Kisah Yudaisme : Sejarah Bangsa Yahudi – Para nabi Zaman Aksial Israel tidak lagi melihat Yahweh sebagai dewa perang, atau ditenangkan dengan ritual kosong, mereka menekankan hubungan yang lebih individual dengan Yahweh yang melibatkan tanggung jawab individu, moralitas dan keadilan.
Kisah Yudaisme : Sejarah Bangsa Yahudi
iahushua – Saat berada di pengasingan di Babel pada abad keenam SM, orang-orang Yahudi mengetahui bahwa Yahweh dapat disembah jauh dari Bait Suci dan mulai memahami Dia sebagai satu-satunya Tuhan sejati yang melampaui batas dan ritual kosong. Para sarjana Yahudi mulai mengumpulkan dan menyunting ingatan, cerita, dan peristiwa dari tradisi tertulis dan lisan – sangat mungkin untuk melestarikan identitas mereka – yang akan menciptakan apa yang kita kenal sekarang sebagai Perjanjian Lama .
Baca Juga : Fakta, Informasi dan Mitologi Tentang Yahweh
Orang-orang Yahudi
Mungkin catatan tertulis pertama dari orang-orang Ibrani berasal dari kira-kira. 1398-1350 SM di mana disebutkan dalam surat el-Amarna Mesir tentang “Habiru” yang tinggal di gurun di kota-kota Kanaan. Sejauh yang kami tahu, ini adalah kelompok tentara bayaran dan pengrajin, orang-orang independen yang dianggap oleh banyak orang sebagai bagian dari kelas bawah.
Sekitar 1250 SM, sekelompok pengungsi Kanaan melarikan diri dari perbudakan di Mesir – Eksodus yang dirayakan hingga hari ini di Paskah. Dalam pikiran mereka, Tuhan mereka telah menang atas kekuatan Mesir dan membiarkan Musa memimpin umatnya ke tempat yang aman. Kisah tradisional ini menceritakan kepada kita bahwa Musa kemudian menerima hukum-hukum Tuhan di Gunung Sinai dan membawanya turun kepada orang-orang, hanya untuk menemukan orang Israel menyembah anak lembu emas.

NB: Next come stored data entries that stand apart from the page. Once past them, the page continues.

(** C38. The end of a response can get lost.  When the piece marked last is
    the only one in the body's channel and cannot be written at once, or the
    flush behind it, the poll is [Pending] and the connection does not note
    that it was the last: it stays in [SendBody] with an empty channel.  Any
    later poll, by whatever call, that finds the SendStream dropped and can
    finish the write sends all that was left of the response, its last byte
    included, and then fails with an unexpected end of body, and the
    connection is closed. *)
Theorem stalled_last_piece_fails fuel cx (want register : bool) c h ch chunk b1 : (0 < fuel)%nat -> self c = SendBody h ->
  BufIo.can_poll_write (bio c) = true -> zlen chunk < Z.of_nat fuel -> zlen chunk <= isize_max ->
  outs (wld c) !! BodySender.rx_body h = Some ch -> queue_of ch = [(chunk, true)] ->
  write_all fuel chunk true (bio c) = Done (Ready (Ok Pending), b1) ->
  exists c1 ch1, poll_server fuel cx want register c = Done (Pending, c1) /\
    self c1 = SendBody h /\ bio c1 = b1 /\ outs (wld c1) !! BodySender.rx_body h = Some ch1 /\ queue_of ch1 = [] /\
    forall w ch2 fuel' cx' (want' register' : bool) b2, outs w !! BodySender.rx_body h = Some ch2 ->
      queue_of ch2 = [] -> Mpsc.senders ch2 = 0%nat -> (0 < fuel')%nat -> zlen chunk < Z.of_nat fuel' ->
      BufIo.poll_finish_pending_write fuel' b1 = Done (Ready (Ok tt), b2) ->
      exists c2, poll_server fuel' cx' want' register' (set_wld w c1) = Done (Ready (Err unexpected_end), c2) /\
        self c2 = Closed /\ w_sent (BufIo.inner (bio c2)) = BufIo.outgoing (bio c) ++ chunk.
Proof.
  intros Hf0 Hs Hcan Hf Hm Hch Hq Hw. destruct fuel as [|fuel]; [lia|].
  destruct (last_piece_pends fuel cx register h (bio c) (wld c) ch chunk b1 Hcan Hch Hq Hw) as (w1 & ch1 & E & Hch1 & Hq1).
  destruct (send_body_stops fuel cx want register c h (bio c) None _ Hs (BufIo.poll_finish_idle _ _ Hcan) E) as (w2 & Ed & Ho).
  destruct (poll_server_stops (S fuel) cx want register c None _ Ed) as (c1 & Ep & _ & ->); [done|].
  cbn [self bio wld] in *. eexists _, ch1. split; [exact Ep|]. cbn [self bio wld]. split; [done|]. split; [done|].
  split; [by rewrite Ho|]. split; [done|]. intros w ch2 fuel' cx' want' register' b2 Hch2 Hq2 Hs2 Hf0' Hf' Hb2.
  destruct fuel' as [|fuel']; [lia|].
  pose proof (write_all_wp (fuel := S fuel) true chunk (bio c) Hcan Hf Hm) as Htook. unfold wp in Htook. rewrite Hw in Htook.
  destruct Htook as (r' & [= <-] & (Htx1 & _ & _ & Hout & _ & Hlen) & _).
  cbn [snd] in Htx1, Hout, Hlen.
  pose proof (BufIo.poll_finish_pending_write_wp (S fuel') b1 Htx1 ltac:(lia)) as Hfin. unfold wp in Hfin. rewrite Hb2 in Hfin.
  destruct Hfin as (_ & _ & Hout2 & Hcan2 & Hun & _).
  destruct (no_piece_fails fuel' cx' register' h b2 w ch2 Hcan2 Hch2 Hq2 Hs2) as (w3 & E3 & Hch3).
  set (c1 := set_wld w _).
  destruct (send_body_stops fuel' cx' want' register' c1 h b2 (Some unexpected_end) _ eq_refl Hb2 E3) as (w4 & Ed4 & Ho4).
  destruct (poll_server_stops (S fuel') cx' want' register' c1 (Some unexpected_end) _ Ed4) as (c2 & Ep2 & Hbio2 & Hself2).
  { intros _. cbn [self wld drop_state] in *. rewrite <- Ho4 in Hch3.
    destruct (drop_rx_out_done (BodySender.rx_body h) w4 Hch3) as (w5 & E5 & _). by exists tt, w5. }
  exists c2. split; [exact Ep2|]. split; [done|]. rewrite Hbio2. cbn [bio].
  unfold BufIo.outgoing in Hout2 at 1. rewrite Hun in Hout2. cbn [snd] in Hout2. rewrite app_nil_r in Hout2. by rewrite Hout2, Hout.
Qed.
End Stops.

(** ** A body longer than its length *)

Section Overrun.
Context {prof : Profile} `{Http} `{Httparse} {R : Type} `{DuplexSpec R}.
Implicit Types (c : conn R Bidirect.t).

(** The next piece of a request body with a content length, announced by [v],
    starts a segment: the read buffer holds nothing that was used. *)
Record at_segment (id : chan_id) (v : ContentLengthRead.t) c : Prop := {
  seg_buf : BufIo.rd_wf (bio c);
  seg_body : Bidirect.tx_body (self c) = Some id;
  seg_chan : is_Some (ins (wld c) !! id);
  seg_limit : Bidirect.limit (self c) = LimitRead.ContentLength v;
  seg_reader : reader_ok (Bidirect.limit (self c)) (bio c);
  seg_size : Bidirect.cur_read_size (self c) <= MAX_BODY_READ_SIZE;
  seg_pos : BufIo.pos (bio c) = 0;
}.

(** As it is of a connection in order. *)
Lemma segment_starts (c : conn R State) h id v : wf c -> self c = SendRes h -> Bidirect.tx_body h = Some id ->
  Bidirect.limit h = LimitRead.ContentLength v -> BufIo.pos (bio c) = 0 -> at_segment id v (mk_conn h (bio c) (wld c)).
Proof.
  intros ((Hrd & _) & _ & Hp) Hs Hid Hl H0'. rewrite Hs in Hp. destruct Hp as ((Hn & _) & _ & Hr & Hsz).
  split; cbn [self bio wld]; try done; [by apply Hn|apply Hr; by rewrite Hid].
Qed.

(** All that the read buffer holds is taken, and counted. *)
Lemma take_chunk_all c id v : at_segment id v c ->
  wp take_chunk c (fun r c' => r = Ready (Ok (BufIo.buffered (bio c))) /\ wld c' = wld c /\
    self c' = Bidirect.set_limit (LimitRead.ContentLength (ContentLengthRead.mk (ContentLengthRead.limit v)
      (ContentLengthRead.total v + zlen (BufIo.buffered (bio c))))) (self c) /\
    BufIo.incoming (bio c) = BufIo.buffered (bio c) ++ BufIo.incoming (bio c') /\
    BufIo.buffered (bio c') = [] /\ BufIo.inner (bio c') = BufIo.inner (bio c) /\ BufIo.pos (bio c') = 0 /\
    BufIo.rd_wf (bio c')).
Proof.
  intros Hs. pose proof (seg_reader _ _ _ Hs) as Hl. rewrite (seg_limit _ _ _ Hs) in Hl.
  destruct Hl as (Ht & _ & Hsum & _). pose proof (seg_buf _ _ _ Hs) as Hrd.
  destruct (BufIo.take_read_buf_ok (bio c) Hrd) as (b' & E & Hrd' & _ & Hin & Hnil & Hinner & Hpos).
  { apply Z.eqb_eq, Hs. }
  unfold wp, take_chunk. rewrite E. simpl. rewrite (seg_limit _ _ _ Hs). simpl. rewrite Hin, zlen_app in Hsum. zlen_facts.
  rewrite uadd_ok by (unfold MAX_CAPACITY, u64_max in *; zlia). simpl. by split_and!.
Qed.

Musa menjadi marah dan menghancurkan loh-loh yang di atasnya tertulis hukum-hukum. Menasihati Israel, dia kembali ke gunung dan mendapatkan satu set loh batu baru yang dia berikan kepada orang-orang, menempatkannya di Tabut Perjanjian untuk disimpan. Setelah itu, Sepuluh Perintah menjadi ikatan suci antara orang Israel dan Tuhan mereka.
Alkitab Ibrani memiliki beberapa catatan kontradiktif tentang hukum mana yang diberikan kepada orang Israel oleh Tuhan, berapa banyak yang mereka terima, dan di mana dan kapan mereka mendapatkannya. Versi di atas, tercatat setidaknya enam abad kemudian, selama Zaman Aksial. Israel Finkelstein dan Neil Asher Silberman dalam buku mereka The Bible Unearthed: Archaeology’s New Vision of Ancient Israel and the Origin of Its Sacred Texts , berpendapat bahwa peristiwa-peristiwa ini kemungkinan besar tidak pernah terjadi: “…narasi Keluaran mencapai bentuk akhirnya sekitar 650–550 SM.

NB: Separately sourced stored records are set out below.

Definition server_group x : option chan_id * list (chan_id * bytes * bool) :=
  (answer_chan <$> head (Service.answers (Service.x_events x)), untimed (Service.chunks (Service.x_events x))).

Lemma settled_owned x : settled x -> owned (server_group x).
Proof.
  intros (_ & _ & [[Ha Hc]|(a & Ha & Hc & _)]); unfold owned, server_group; simpl; rewrite Ha; [by rewrite Hc|].
  unfold untimed. apply Forall_fmap. revert Hc. apply Forall_impl. intros [[[id d] e] o]. simpl. by intros ->.
Qed.

Lemma server_chunks_bind (xs : list Service.exchange) :
  untimed (Service.chunks (xs ≫= Service.trace_of)) = concat (snd <$> (server_group <$> xs)).
Proof.
  induction xs as [|x xs IH]; [done|]. rewrite bind_cons, !fmap_cons. cbn [concat]. rewrite <- IH.
  unfold Service.chunks, untimed. by rewrite omap_app, fmap_app.
Qed.

Lemma server_answers_bind (xs : list Service.exchange) : Forall settled xs ->
  answer_chan <$> Service.answers (xs ≫= Service.trace_of) = omap fst (server_group <$> xs).
Proof.
  induction 1 as [|x xs Hx _ IH]; [done|]. rewrite bind_cons. unfold Service.answers. rewrite omap_app, fmap_app.
  fold (Service.answers (xs ≫= Service.trace_of)). rewrite IH. destruct Hx as (_ & _ & [[Ha _]|(a & Ha & _)]).
  - change (omap _ (Service.trace_of x)) with (Service.answers (Service.x_events x)). unfold server_group at 2. simpl. by rewrite Ha.
  - change (omap _ (Service.trace_of x)) with (Service.answers (Service.x_events x)). unfold server_group at 2. simpl. by rewrite Ha.
Qed.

Antara 640 dan 630 SM orang Asyur menarik diri dari Kanaan dan digantikan oleh orang Mesir. Dominasi Mesirlah yang menjadi dasar Eksodus, yang sebenarnya merupakan kisah tentang konflik yang berkembang antara orang Israel dan orang Mesir selama abad ketujuh. Entah bagaimana orang-orang yang menulisnya memproyeksikan peristiwa-peristiwa yang terjadi beberapa abad yang lalu.”
Pada sekitar tahun 1225 SM, periode gejolak di seluruh wilayah Mediterania ketika dunia Zaman Perunggu runtuh , ancaman ekstrem dari orang asing menyebabkan suku-suku Israel bersatu dan membentuk Kerajaan Israel. Tiga abad kemudian perang saudara memecah Israel menjadi dua negara, Israel dan Yehuda, yang secara kolektif dikenal sebagai am Yahweh- umat Tuhan.
Yahweh adalah prajurit ilahi mereka dan ini adalah masa-masa peperangan. Tapi, seperti tipikal masyarakat pra-Aksial, sebagian besar juga beralih ke dewa lain untuk solusi masalah yang berbeda. Raja Ahab, di bawah pengaruh Izebel Ratunya, mengizinkan dewa Fenisia untuk menyusup ke tanah, terutama dewi Astarte dan Ba’al, dewa panen. Meskipun nasihat para nabi seperti Elia bersikeras pada penyembahan eksklusif kepada Yahweh, orang Israel tidak akan menjadi orang monoteistik sampai puncak periode Aksial mereka di akhir abad ke-6 SM.
Para Nabi Zaman Aksial
Awal abad ke-8 SM adalah waktu yang lebih damai dengan kedua negara berkembang dan perdagangan mengalir bebas di antara mereka. Praktek agama sekarang benar-benar eksternal dan dangkal, kinerja rutin kewajiban ritualistik dan pengorbanan satu-satunya persyaratan. Selama periode ini, orang kaya menjadi sangat kaya dan nasib baik mereka ditafsirkan sebagai bukti bahwa Yahweh ilahi memberi imbalan materi kepada mereka yang secara teratur melakukan kewajiban ritual yang ditentukan.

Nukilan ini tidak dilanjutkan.